Drug companies keep making excuses for why they do not have to live up to their 340B statutory obligations. 

Since 2020, 21 drug companies have restricted the number of contract pharmacies where 340B nonprofits can fill patient prescriptions. Their attack undermines the intent of the 340B statute.

Drug companies insist they have legitimate oversight concerns, yet their supposed good-governance concerns belie the pharmaceutical industry’s true intent. Drug makers want to extract every dollar they can from their products, even if it means breaking an agreement with the federal government to sell a tiny percentage of their drugs at a discount to the nonprofits that reinforce America’s healthcare safety net.

Healthcare nonprofits rely on 340B drug discount savings to care for the most vulnerable Americans. For patients to access life-saving medicines, they must be able to pick up their prescriptions from community pharmacies. Many low-income, uninsured Americans lack the time and resources to travel far from their work and homes — often passing by multiple pharmacies — to a single drug company-approved prescription drug dispensing site. The 2010 Affordable Care Act recognized that problem, empowering the Health Resources and Services Administration (HRSA) to promote medication access through contract pharmacy use. Federal guidelines wisely allow nonprofits to engage in multiple contract pharmacy agreements.

So why did drug companies wait until 2020 — 10 years after the HRSA guidelines went into effect — to enact contract pharmacy restrictions? The answer is simple. Just one year earlier, in 2019, a little-known ACA provision that requires drug makers to submit drug pricing information to a database finally came online. The “ceiling price” database provides nonprofits with the requisite data to ensure drug companies do not charge above the 340B ceiling price.  Companies that overcharge are subject to a civil monetary penalty. The 340B statute requires those companies to sell the offending drug at just one penny in the next calendar quarter.

Data transparency shows that drug companies have broken the law, frequently overcharging healthcare nonprofits for prescription drugs. The pre- and post-ceiling price data reveal a stark contrast in how often HRSA uncovered drug company malfeasance. From 2015 to 2018, only 6 percent of HRSA audits uncovered instances of drug companies overcharging. After Jan. 1, 2019 — when mandatory drug company database reporting began — audits found overcharging in 67 percent of cases. In 2021, 80 percent of audits revealed drug company overcharges.

Take Eli Lilly as one example. In December 2022, the drug maker announced refunds for 340B overcharges for the fifth time that year. It is no coincidence that restrictions began apace with the advent of the ceiling price database.

Drug companies had no issue with nonprofits using multiple contract pharmacies when they could get away with rampant overcharging. And why would they? Without the government watching, multiple dispensing sites afforded drug companies more opportunities to overcharge nonprofits. Drug companies got away with nearly a decade of overcharges, with no recourse for nonprofits. 

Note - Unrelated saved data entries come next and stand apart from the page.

(** X1: on ASCII strings [IsEq] is an equivalence: reflexive, symmetric and
    transitive. *)
Theorem IsEq_equivalence a b c :
  isASCII a = true -> isASCII b = true -> isASCII c = true ->
  enumer.IsEq a a = true
  /\ enumer.IsEq a b = enumer.IsEq b a
  /\ (enumer.IsEq a b = true -> enumer.IsEq b c = true ->
      enumer.IsEq a c = true).
Proof.
  intros Ha Hb Hc. split; [apply IsEq_refl|]. split.
  - rewrite (IsEq_ascii_bool a b Ha Hb), (IsEq_ascii_bool b a Hb Ha).
    apply String.eqb_sym.
  - rewrite (IsEq_ascii_lower a b Ha Hb), (IsEq_ascii_lower b c Hb Hc),
      (IsEq_ascii_lower a c Ha Hc).
    congruence.
Qed.

(** X2: on ASCII strings the answer of [IsEq] does not change when either
    argument is put in lower or in upper case. *)
Theorem IsEq_recased a b :
  isASCII a = true -> isASCII b = true ->
  enumer.IsEq (ToLower a) b = enumer.IsEq a b
  /\ enumer.IsEq (ToUpper a) b = enumer.IsEq a b
  /\ enumer.IsEq a (ToLower b) = enumer.IsEq a b
  /\ enumer.IsEq a (ToUpper b) = enumer.IsEq a b.
Proof.
  intros Ha Hb.
  pose proof (ToLower_keeps_ascii a Ha) as Hla.
  pose proof (ToUpper_keeps_ascii a Ha) as Hua.
  pose proof (ToLower_keeps_ascii b Hb) as Hlb.
  pose proof (ToUpper_keeps_ascii b Hb) as Hub.
  rewrite (IsEq_ascii_bool _ b Hla Hb), (IsEq_ascii_bool _ b Hua Hb),
    (IsEq_ascii_bool a _ Ha Hlb), (IsEq_ascii_bool a _ Ha Hub),
    (IsEq_ascii_bool a b Ha Hb).
  rewrite (ToLower_ToLower a Ha), (ToLower_ToUpper a Ha),
    (ToLower_ToLower b Hb), (ToLower_ToUpper b Hb).
  repeat split; reflexivity.
Qed.
End IsEqAlgebra.

Lemma IsEq_equivalence_sample :
  @enumer.IsEq Reference.unicode "Done" "Done" = true
  /\ @enumer.IsEq Reference.unicode "Done" "DONE"
     = @enumer.IsEq Reference.unicode "DONE" "Done"
  /\ (@enumer.IsEq Reference.unicode "Done" "DONE" = true ->
      @enumer.IsEq Reference.unicode "DONE" "done" = true ->
      @enumer.IsEq Reference.unicode "Done" "done" = true).
Proof.
  apply (@IsEq_equivalence Reference.unicode "Done" "DONE" "done");
    reflexivity.
Defined.

Lemma IsEq_recased_sample :
  @enumer.IsEq Reference.unicode (@GoStrings.ToLower Reference.unicode "In-Progress") "in-PROGRESS"
  = @enumer.IsEq Reference.unicode "In-Progress" "in-PROGRESS"
  /\ @enumer.IsEq Reference.unicode (@GoStrings.ToUpper Reference.unicode "In-Progress") "in-PROGRESS"
     = @enumer.IsEq Reference.unicode "In-Progress" "in-PROGRESS"
  /\ @enumer.IsEq Reference.unicode "In-Progress" (@GoStrings.ToLower Reference.unicode "in-PROGRESS")
     = @enumer.IsEq Reference.unicode "In-Progress" "in-PROGRESS"
  /\ @enumer.IsEq Reference.unicode "In-Progress" (@GoStrings.ToUpper Reference.unicode "in-PROGRESS")
     = @enumer.IsEq Reference.unicode "In-Progress" "in-PROGRESS".
Proof.
  apply (@IsEq_recased Reference.unicode "In-Progress" "in-PROGRESS");
    reflexivity.
Defined.

(** ** The decoders of package enumer *)

Section EnumerDecoders.
Context `{Driver} `{Json}.

Lemma Scan_cases value e parser r err :
  enumer.Scan value e parser = (r, err) ->
  (err <> None /\ r = e) \/ (err = None /\ exists s, parser s = (r, None)).
Proof.
  unfold enumer.Scan. destruct (isNil value).
  - intros [= <- <-]. left. split; [discriminate | reflexivity].
  - destruct (String_ConvertValue value) as [dv [cerr|]].
    + intros [= <- <-]. left. split; [discriminate | reflexivity].
    + destruct dv as [|s|b|p];
        try (intros [= <- <-]; left; split; [discriminate | reflexivity]).
      destruct (parser s) as [p [perr|]] eqn:P.
      * intros [= <- <-]. left. split; [discriminate | reflexivity].
      * intros [= <- <-]. right. split; [reflexivity|]. exists s. exact P.
Qed.
(** X19. An upload that fails has stopped at the failure. Either nothing
    was uploaded (the key could not be drawn, encryption failed, or the
    split panicked or never came to an end), or the last event is an upload
    the gateway refused, every upload before it was accepted, and the run
    names what was refused: a piece, the whole file (then it is the only
    upload) or the manifest. Nothing is uploaded after a refused upload;
    in particular no manifest is uploaded after a refused piece. *)
Theorem upload_Fatal rnd fuel order filename (plaintext : bytes)
    (shouldEncrypt : bool) chunkSizeBytes tr tr' f :
  the_upload rnd fuel order filename plaintext shouldEncrypt chunkSizeBytes tr
  = (tr', Fatal f) ->
  (tr' = tr /\
   (f = FailedToGenerateKey ErrEntropy \/ (exists e, f = EncryptionFailed e) \/
    f = RuntimePanic \/ f = NoFuel)) \/
  (exists (uploads : list bytes) (data : bytes) (e : error),
     tr' = tr ++ (EvUpload <$> uploads) ++ [EvUpload data] /\
     accepted swarm_post tr uploads /\
     swarm_post (tr ++ (EvUpload <$> uploads)) data = Err e /\
     ((exists k, f = FailedToUploadChunk k e) \/
      (f = FailedToUploadFile e /\ uploads = []) \/
      f = FailedToUploadMetadata e)).
Proof.
  unfold upload, GenerateKey, ReadFull. run_prog.
  set (second := fun (md0 : Metadata) (payload : bytes) =>
    (let (tr1, e) :=
       (if Go.len payload >? chunkSizeBytes
        then match SplitIntoChunks Sum256 fuel payload chunkSizeBytes with
             | Returned (chunks, chunkHashes) =>
                 fun tr0 : list event =>
                   let (tr2, e) := the_upload_chunks order chunks ∅ tr0 in
                   match e with
                   | Done a =>
                       (tr2, Done {| Filename := Filename md0;
                                     Encrypted := Encrypted md0;
                                     Key := Key md0; Chunked := true;
                                     FileID := FileID md0; ChunkIDs := a;
                                     ChunkHashes := chunkHashes;
                                     FileHash := FileHash md0 |})
                   | Fatal f => (tr2, Fatal f)
                   end
             | Panicked => fun tr0 : list event => (tr0, Fatal RuntimePanic)
             | OutOfFuel => fun tr0 : list event => (tr0, Fatal NoFuel)
             end
        else fun tr0 : list event =>
               match swarm_post tr0 payload with
               | Ok fileID =>
                   fun tr2 : list event =>
                     (tr2, Done {| Filename := Filename md0;
                                   Encrypted := Encrypted md0;
                                   Key := Key md0; Chunked := false;
                                   FileID := fileID; ChunkIDs := ChunkIDs md0;
                                   ChunkHashes := ChunkHashes md0;
                                   FileHash := Go.Sprintf_x (Sum256 payload) |})
               | Err e => fun tr2 : list event => (tr2, Fatal (FailedToUploadFile e))
               end (tr0 ++ [EvUpload payload])) tr in
     match e with
     | Done a =>
         match swarm_post tr1 (json_text (Json.Marshal a)) with
         | Ok metadataCID => fun tr0 : list event => (tr0, Done (a, metadataCID))
         | Err e0 => fun tr0 : list event => (tr0, Fatal (FailedToUploadMetadata e0))
         end (tr1 ++ [EvUpload (json_text (Json.Marshal a))])
     | Fatal f => (tr1, Fatal f)
     end)).
  assert (Hsecond : forall md0 payload,
    second md0 payload = (tr', Fatal f) ->
    (tr' = tr /\ (f = RuntimePanic \/ f = NoFuel)) \/
    (exists (uploads : list bytes) (data : bytes) (e : error),
       tr' = tr ++ (EvUpload <$> uploads) ++ [EvUpload data] /\
       accepted swarm_post tr uploads /\
       swarm_post (tr ++ (EvUpload <$> uploads)) data = Err e /\
       ((exists k, f = FailedToUploadChunk k e) \/
        (f = FailedToUploadFile e /\ uploads = []) \/
        f = FailedToUploadMetadata e))).
  { intros md0 payload. unfold second.
    destruct (Go.len payload >? chunkSizeBytes).
    - destruct (SplitIntoChunks Sum256 fuel payload chunkSizeBytes)
        as [[chunks hashes]| |].
      + destruct (upload_chunks_run order chunks ∅ tr)
          as [(ids & -> & Hacc)|(done_ & k & rest & e & -> & -> & Hacc & He)].
        * cbv beta iota.
          destruct (swarm_post _ _) as [cid|e] eqn:Hmeta; cbv beta iota;
          [intros Hd; discriminate Hd|].
          intros [= <- <-]. right.
          eexists _, _, e. split; [by rewrite <- (assoc_L (++))|].
          split; [done|]. split; [done|]. by right; right.
        * cbv beta iota. intros [= <- <-]. right. eexists _, _, e.
          split; [done|]. split; [done|]. split; [done|]. left. by exists k.
      + intros [= <- <-]. left. auto.
      + intros [= <- <-]. left. auto.
    - destruct (swarm_post tr payload) as [fileID|e] eqn:Hpost.
      + cbv beta iota.
        destruct (swarm_post (tr ++ [EvUpload payload]) _) as [cid|e] eqn:Hmeta;
          cbv beta iota; [intros Hd; discriminate Hd|].
        intros [= <- <-]. right. eexists [payload], _, e.
        split; [by rewrite <- (assoc_L (++))|]. split.
        { eapply accepted_cons; [done|apply accepted_nil]. }
        split; [done|]. by right; right.
      + intros [= <- <-]. right. exists [], payload, e.
        split; [done|]. split; [apply accepted_nil|].
        split; [by rewrite fmap_nil, (right_id_L [] (++))|]. right; left. done. }
  destruct shouldEncrypt.
  - destruct (decide (32 <= length rnd)%nat) as [Hr|].
    + destruct (EncryptData (drop 32 rnd) plaintext (take 32 rnd))
        as [payload|e] eqn:He.
      * intros Hrun. apply Hsecond in Hrun as [[-> Hf]|Hrun]; [|by right].
        left. split; [done|]. destruct Hf; auto.
      * intros [= <- <-]. left. split; [done|]. right; left. by eexists.
    + intros [= <- <-]. left. split; [done|]. by left.
  - intros Hrun. apply Hsecond in Hrun as [[-> Hf]|Hrun]; [|by right].
    left. split; [done|]. destruct Hf; auto.
Qed.

End UploadFails.

Lemma upload_Fatal_witness :
  exists (uploads : list bytes) (data : bytes) (e : error),
    [EvUpload [x05]]
    = [] ++ (EvUpload <$> uploads) ++ [EvUpload data] /\
    accepted refuse_post [] uploads /\
    refuse_post ([] ++ (EvUpload <$> uploads)) data = Err e /\
    ((exists k, FailedToUploadChunk "3" ErrSwarm = FailedToUploadChunk k e) \/
     (FailedToUploadChunk "3" ErrSwarm = FailedToUploadFile e /\ uploads = []) \/
     FailedToUploadChunk "3" ErrSwarm = FailedToUploadMetadata e).
Proof.
  destruct (upload_Fatal (aead := plain_gcm) (fun b => b) raw_EncodeToString
              no_text refuse_post [] 4 ["3"; "1"; "2"]%string "f"
              [x01; x02; x03; x04; x05] false 2 []
              [EvUpload [x05]] (FailedToUploadChunk "3" ErrSwarm))
    as [[_ [Hf|[[e Hf]|[Hf|Hf]]]]|H];
    [vm_compute; reflexivity|discriminate..|exact H].
Defined.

Now, the same companies that ran wild when the government was not watching decry the lack of federal oversight regarding nonprofit contract pharmacy use.

For the record, 340B nonprofits are subject to audit by the federal government and drug makers.  Failure to comply removes a nonprofit provider from the 340B program.

Contract pharmacy restrictions couched as best practices represent a cynical ploy by drug companies. Drug companies caterwaul that oversight lapses result in double charges for 340B discounts, once by nonprofits and once by state Medicaid agencies.

Simply saying something does not make it accurate. HRSA conducted 638 hospital audits since 2018 to ensure Medicaid fee-for-service compliance rules, and not one 340B contract pharmacy duplicate discount occurred. Drug companies want to be able to raise list prices year over year without 340B statutory penalties, and, now that a federal agency is watching, program obligations threaten the bottom line. Drug makers now consider 340B discounts as financial exposure to be avoided at all costs.

Ignore drug industry duplicity when it comes to 340B. Drug companies have repeatedly acted in bad faith, finding any loophole possible to abrogate statutory obligations.

If drug companies no longer wish to participate in 340B, they can leave the program and no longer sell their products to Medicaid and Medicare. That is a deal they can finally honor.